(Collected data entries)
■ ■ ■ ■

(** ** The primitives *)

Lemma clear_lockout_wf a at_ email : auth_wf a → auth_wf (clear_user_lockout a at_ email).
Proof.
  intros [[Ki Kk Kf] F]. constructor; [constructor|]; cbn [clear_user_lockout set_lockouts lockouts auth_next_id].
  - by rewrite update_where_fmap.
  - by rewrite update_where_fmap.
  - rewrite Forall_forall in Kf |- *. intros x (y & Hy & ->)%elem_of_update_where.
    destruct (of_principal at_ email y); exact (Kf y Hy).
  - rewrite Forall_forall in F |- *. intros x (y & Hy & ->)%elem_of_update_where.
    destruct (of_principal at_ email y); [simpl; lia|by apply F].
Qed.

Lemma set_auth_inv a p : accounts_inv p → auth_wf a → accounts_inv (set_p_auth a p).
Proof. intros []. by constructor. Qed.

Lemma clear_portal_inv email p : accounts_inv p → accounts_inv (clear_portal_lockout email p).
Proof. intros H. apply set_auth_inv; [done|]. apply clear_lockout_wf, H. Qed.

Lemma revoke_unlock_inv email p : accounts_inv p → accounts_inv (revoke_portal_unlock_tokens email p).
Proof. intros H. apply set_auth_inv; [done|]. destruct (ai_auth _ H). by constructor. Qed.

Lemma update_instance_inv i f p :
  accounts_inv p →
  (∀ x, x ∈ p_instances p → inst_id x = i → inst_id (f x) = inst_id x ∧ instance_row_ok (f x) = true) →
  accounts_inv (update_instance i f p).
Proof.
  intros [U E L O I R T TU T1 TA A] Hf.
  assert (Hid : inst_id <$> update_where (λ x, String.eqb (inst_id x) i) f (p_instances p) =
    inst_id <$> p_instances p).
  { apply update_where_fmap_in. intros x Hx Hq%String.eqb_eq. by apply Hf. }
  constructor; simpl; try done.
  - intros u j Hu Hj. rewrite Hid. by eapply L.
  - by rewrite Hid.
  - intros x (y & Hy & ->)%elem_of_update_where. destruct (String.eqb (inst_id y) i) eqn:Eq; [|by apply R].
    apply String.eqb_eq in Eq. by apply Hf.
Qed.

Lemma bearer_row_ok t d x : instance_row_ok (with_bearer t d x) = instance_row_ok x.
Proof. done. Qed.

Lemma revoke_credential_inv p u : accounts_inv p → accounts_inv (revoke_instance_credential p u).
Proof.
  intros H. unfold revoke_instance_credential. destruct (pu_instance_id u) as [i|]; [|done].
  apply update_instance_inv; [done|]. intros x Hx _. split; [done|]. exact (ai_rows _ H x Hx).
Qed.

(** Changes of the reset tokens that make no token usable again. *)
Definition token_stays (f : PortalUserResetToken → PortalUserResetToken) : Prop :=
  ∀ r, rt_id (f r) = rt_id r ∧ rt_user_id (f r) = rt_user_id r ∧ (unused (f r) = true → unused r = true).

Lemma update_resets_inv q f p :
  accounts_inv p → token_stays f → accounts_inv (set_p_resets (update_where q f (p_resets p)) p).
Proof.
  intros [U E L O I R T TU T1 TA A] Hf.
  assert (Hkey : rt_id <$> update_where q f (p_resets p) = rt_id <$> p_resets p)
    by (apply update_where_fmap; apply Hf).
  assert (Helem : ∀ r, r ∈ update_where q f (p_resets p) → ∃ r0, r0 ∈ p_resets p ∧ rt_id r = rt_id r0 ∧
    rt_user_id r = rt_user_id r0 ∧ (unused r = true → unused r0 = true)).
  { intros r (y & Hy & ->)%elem_of_update_where. exists y. destruct (q y); [|done].
    split; [done|apply Hf]. }
  constructor; simpl; try done.
  - destruct T as [T0 T2 T3]. constructor; rewrite ?Hkey; try done.
    rewrite Forall_forall in T3 |- *. intros r (r0 & Hr0 & -> & _)%Helem. by apply T3.
  - intros r (r0 & Hr0 & _ & -> & _)%Helem. by apply TU.
  - intros r s Hr Hs Ur Us Heq. pose proof (Helem r Hr) as (r0 & Hr0 & Ir & Er & Vr).
    pose proof (Helem s Hs) as (s0 & Hs0 & Is & Es & Vs).
    assert (r0 = s0) as <- by (apply T1; auto; congruence).
    apply (NoDup_fmap_eq rt_id (update_where q f (p_resets p))); [|done|done|congruence].
    rewrite Hkey. apply (keyed_id _ _ _ _ T).
  - intros r u (r0 & Hr0 & _ & Er & Vr)%Helem Ur Hu Hid. apply (TA r0 u); auto. congruence.
Qed.

Lemma revoked_stays now : token_stays (revoked_at now).
Proof. intros r. split_and!; [done|done|]. unfold unused. simpl. by destruct (rt_used_at r). Qed.
Lemma used_stays now : token_stays (used_at now).
Proof. intros r. by split_and!. Qed.
Lemma marked_stays state revoked now : token_stays (mark_reset_delivery state revoked now).
Proof.
  intros r. split_and!; [done|done|]. unfold unused. simpl. destruct revoked; [|done].
  by destruct (rt_used_at r).
Qed.

Lemma revoke_resets_inv p i now :
  accounts_inv p → accounts_inv (revoke_password_reset_tokens p i now) ∧
    no_unused (revoke_password_reset_tokens p i now) i.
Proof.
  intros H. split; [by apply update_resets_inv, revoked_stays|].
  intros r (y & Hy & ->)%elem_of_update_where Hu.
  destruct ((rt_user_id y =? i) && unused y) eqn:E.
  - unfold unused. simpl. by destruct (rt_used_at y).
  - apply andb_false_iff in E as [E|E]; [|done]. apply Z.eqb_neq in E. done.
Qed.

(** Writing one row of [users]. *)
Lemma save_user_elem p u v :
  v ∈ users (p_db (save_user u p)) → v = u ∨ (v ∈ users (p_db p) ∧ pu_id v ≠ pu_id u).
Proof.
  simpl. intros (y & Hy & ->)%elem_of_update_where. destruct (pu_id y =? pu_id u) eqn:E; [by left|].
  right. split; [done|]. by apply Z.eqb_neq.
Qed.

Record user_write (p : Portal) (u0 u : PortalUser) : Prop := {
  uw_old : u0 ∈ users (p_db p);
  uw_id : pu_id u = pu_id u0;
  uw_instance : pu_instance_id u = pu_instance_id u0;
  uw_email : normalize_email (pu_email u) = pu_email u;
  uw_free : ∀ v, v ∈ users (p_db p) → pu_email v = pu_email u → pu_id v = pu_id u;
  uw_usable : no_unused p (pu_id u) ∨ (pu_is_active u = true ∧ pu_is_blocked u = false);
}.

■ ■ ■ ■

| WHAT YOU SHOULD DO |
Tally the lines of the records that hold the word "simpl" and output only the total.

| YOUR SOLUTION |
7